Second, work with what you’ve got—patch your assets.
Patches (provided by the creator of your software) update your software to its most secure version. Our grandmothers patched the holes in jeans; we patch holes in our software security. It’s the same principle. Of course, we break it down even further for you* but remember that keeping your software up to date extends an asset’s useful life to keep working with what you’ve got.
Third, just like you identified your assets, identify your asset’s vulnerabilities.

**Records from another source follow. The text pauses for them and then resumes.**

Lemma lcs_row_length b side below :
  length below = S (length side) -> length (lcs_row b side below) = S (length side).
Proof.
  induction side as [|s side IH] in below |- *; destruct below as [|d below]; simpl; intros; try lia.
  rewrite IH; lia.
Qed.

Lemma top_length base side : length (top base side) = S (length side).
Proof.
  unfold top. induction base as [|b base IH]; simpl; [by rewrite repeat_length|]. by apply lcs_row_length.
Qed.

Lemma top_drop base side j : j <= length side -> top base (drop j side) = drop j (top base side).
Proof.
  intros Hj. unfold top. induction base as [|b base IH]; simpl.
  - induction side as [|s side IHs] in j, Hj |- *; simpl in *; [by replace j with 0 by lia|].
    destruct j as [|j]; [done|]. simpl. rewrite IHs by lia. done.
  - rewrite lcs_row_drop by (done || apply top_length). by rewrite IH.
Qed.

Lemma nth_hd_drop {A} (l : list A) i d : nth i l d = hd d (drop i l).
Proof. induction l as [|x l IH] in i |- *; destruct i; simpl; try done. Qed.

Lemma table_drop base side i : i <= length base -> drop i (lcs_table base side) = lcs_table (drop i base) side.
Proof.
  induction base as [|b base IH] in i |- *; simpl; intros Hi; [by replace i with 0 by lia|].
  destruct i as [|i]; [done|]. simpl. apply IH. lia.
Qed.

(** The cell [(i, j)] is about the texts from [i] and [j] on. *)
Lemma cell_len base side i j :
  i <= length base -> j <= length side -> cell (lcs_table base side) i j = len (drop i base) (drop j side).
Proof.
  intros Hi Hj. unfold cell, len. rewrite !nth_hd_drop, table_drop by done.
  by rewrite top_drop.
Qed.

Lemma len_nil_l side : len [] side = 0%Z.
Proof. done. Qed.

Lemma len_nil_r base : len base [] = 0%Z.
Proof. unfold len, top. by destruct base. Qed.

Lemma len_cons b base s side :
  len (b :: base) (s :: side)
  = lcs_cell b s (len base side) (len base (s :: side)) (len (b :: base) side).
Proof.
  unfold len at 1. unfold top. simpl.
  pose proof (top_length base (s :: side)) as Hl. fold (top base (s :: side)).
  pose proof (top_drop base (s :: side) 1 ltac:(simpl; lia)) as Hd. simpl in Hd.
  unfold len. destruct (top base (s :: side)) as [|d below]; [done|]. simpl in *.
  change (top base side = below) in Hd. unfold top at 2. simpl. fold (top base side). by rewrite Hd.
Qed.

(** * The table is the longest common subsequence *)

(** No cell wraps around below 2^32 lines. *)
Lemma len_bounds base side :
  (Z.of_nat (length side) < 2 ^ 32)%Z -> (0 <= len base side <= Z.of_nat (length side))%Z.
Proof.
  induction base as [|b base IHb] in side |- *; intros Hs; [by rewrite len_nil_l; lia|].
  induction side as [|s side IHs]; [by rewrite len_nil_r|].
  rewrite len_cons. unfold lcs_cell. simpl length in *.
  specialize (IHs ltac:(lia)). pose proof (IHb side ltac:(lia)). pose proof (IHb (s :: side) Hs) as H'. simpl length in H'.
  destruct (b =s? s); [|lia]. rewrite Z.mod_small; lia.
Qed.

Lemma len_cons_eq b base side :
  (Z.of_nat (length (b :: side)) < 2 ^ 32)%Z -> len (b :: base) (b :: side) = (len base side + 1)%Z.
Proof.
  intros Hs. rewrite len_cons. unfold lcs_cell. rewrite String.eqb_refl.
  simpl length in Hs. pose proof (len_bounds base side ltac:(lia)). rewrite Z.mod_small; lia.
Qed.

Lemma sublist_tail {A} (x : A) l k : x :: l `sublist_of` x :: k -> l `sublist_of` k.
Proof.
  intros [H|(? & [= <-] & H)]%sublist_cons_r; [|done].
  etrans; [|exact H]. by apply sublist_cons.
Qed.

Lemma len_max base side l :
  (Z.of_nat (length side) < 2 ^ 32)%Z -> l `sublist_of` base -> l `sublist_of` side ->
  (Z.of_nat (length l) <= len base side)%Z.
Proof.
  induction base as [|b base IHb] in side, l |- *; intros Hs Hb Hl.
  { apply sublist_nil_r in Hb as ->. rewrite len_nil_l. simpl. lia. }
  induction side as [|s side IHs] in l, Hs, Hb, Hl |- *.
  { apply sublist_nil_r in Hl as ->. rewrite len_nil_r. simpl. lia. }
  rewrite len_cons. unfold lcs_cell. simpl in Hs.
  pose proof (len_bounds base side ltac:(lia)).
  destruct (String.eqb_spec b s) as [->|Hne].
  - rewrite Z.mod_small by lia. destruct l as [|x l]; simpl; [lia|].
    enough (Z.of_nat (length l) <= len base side)%Z by lia.
    apply IHb; [lia| |].
    + apply sublist_cons_r in Hb as [Hb|(? & [= -> ->] & Hb)]; [|done].
      etrans; [by apply sublist_cons|exact Hb].
    + apply sublist_cons_r in Hl as [Hl|(? & [= -> ->] & Hl)]; [|done].
      etrans; [by apply sublist_cons|exact Hl].
  - apply sublist_cons_r in Hl as [Hl|(l' & -> & Hl')].
    + specialize (IHs l ltac:(lia) Hb Hl). lia.
    + apply sublist_cons_r in Hb as [Hb|(? & [= -> _] & _)]; [|done].
      pose proof (IHb (s :: side) (s :: l') ltac:(simpl; lia) Hb (sublist_skip _ _ _ Hl')). simpl in *. lia.
Qed.

(** * The walk follows the table *)

(** The lines of the base the chunks take out. *)
Definition removed (chunks : list Chunk) : nat := sum_list_with (fun c => c.(baseEnd) - c.(baseStart)) chunks.

(** The lines of the base a diff keeps. *)
Definition kept (base : list string) (chunks : list Chunk) : nat := length base - removed chunks.

Lemma removed_flush chunks pending : removed (flush chunks pending) = removed chunks + removed (flush [] pending).
Proof. rewrite flush_app. apply sum_list_with_app. Qed.

Lemma diff_walk_removed fuel base side i j pending chunks res :
  i <= length base -> j <= length side -> pending_ok i pending ->
  (Z.of_nat (length side) < 2 ^ 32)%Z ->
  diff_walk fuel base side (lcs_table base side) i j pending chunks = Some res ->
  Z.of_nat (removed res)
  = (Z.of_nat (removed chunks + removed (flush [] pending) + (length base - i))
     - len (drop i base) (drop j side))%Z.
Proof.
  induction fuel as [|fuel IH] in i, j, pending, chunks |- *; intros Hi Hj Hp Hs; simpl;
    destruct (Nat.ltb_spec i (length base)) as [Hib|Hib], (Nat.ltb_spec j (length side)) as [Hjs|Hjs];
    simpl; try done.
  1,5: intros [= <-]; rewrite removed_flush, (drop_ge base), len_nil_l by lia; lia.
  - destruct (lookup_lt_is_Some_2 base i Hib) as [b Hb], (lookup_lt_is_Some_2 side j Hjs) as [s Hsd].
    destruct (lines_equal base side i j) eqn:Heq.
    + apply lines_equal_spec in Heq as (x & Hx & Hy). intros Hw%IH; [|lia|lia|done|done].
      rewrite Hw, removed_flush, (drop_lookup _ _ _ Hx), (drop_lookup _ _ _ Hy), len_cons_eq;
        [simpl; lia|]. rewrite <- (drop_lookup _ _ _ Hy), length_drop. lia.
    + assert (len (drop i base) (drop j side)
              = Z.max (len (drop (S i) base) (drop j side)) (len (drop i base) (drop (S j) side))) as Hlen.
      { unfold lines_equal in Heq. rewrite Hb, Hsd in Heq.
        rewrite (drop_lookup _ _ _ Hb), (drop_lookup _ _ _ Hsd), len_cons at 1. unfold lcs_cell. by rewrite Heq, <- (drop_lookup _ _ _ Hb), <- (drop_lookup _ _ _ Hsd). }
      rewrite !cell_len by lia. destruct (Nat.eqb_spec i (length base)); [lia|]. simpl.
      destruct (Z.leb_spec (len (drop (S i) base) (drop j side)) (len (drop i base) (drop (S j) side)));
        intros Hw%IH; try done; try lia; try (destruct pending; simpl in *; lia);
        rewrite Hw, Hlen; destruct pending; simpl in *; lia.
  - intros Hw%IH; try done; try lia; try (destruct pending; simpl in *; lia).
    rewrite Hw, !(drop_ge side), !len_nil_r by lia. destruct pending; simpl in *; lia.
  - assert (i = length base) as -> by lia. rewrite Nat.eqb_refl. simpl.
    intros Hw%IH; try done; try lia; try (destruct pending; simpl in *; lia).
    rewrite Hw, !drop_all, !len_nil_l. destruct pending; simpl in *; lia.
Qed.

(** The diff keeps as many lines as the longest common subsequence has. *)
Lemma diffChunks_kept base side chunks :
  (Z.of_nat (length side) < 2 ^ 32)%Z -> diffChunks base side = Some chunks ->
  Z.of_nat (removed chunks) = (Z.of_nat (length base) - len base side)%Z.
Proof.
  intros Hs Hd. apply diff_walk_removed in Hd; try done; try lia. rewrite !drop_0 in Hd.
  simpl in Hd. lia.
Qed.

Vulnerabilities are like the soft, unprotected underbelly of your systems – the place you’re most likely to get hit by a malicious actor. Therefore, use your asset inventory and leverage sophisticated, yet free tools* to identify an asset’s known vulnerabilities. Most IT asset OEMs (Original Equipment Manufacturers like Microsoft, Cisco, Oracle, IBM) have a high incentive to release updates regularly to patch these vulnerabilities. Once you’ve determined your system’s baseline security*perform a vulnerability scan. This can be either unauthenticated (externally probing the network perimeter to identify vulnerabilities), or authenticated (internally testing for missed patches, misconfigurations and other potential weak spots in your system scans). The scan creates a detailed (often mind-numbingly so) report of vulnerabilities of various criticality. Some vulnerabilities are related to the asset’s configuration, some are related to software needing to be patched. IT personnel can peruse these reports, but often it’s necessary to have a cybersecurity analyst review the reports to separate the “wheat from the chaff.”
Fourth and finally, keep all this hard work from going to waste by implementing basic endpoint hardening.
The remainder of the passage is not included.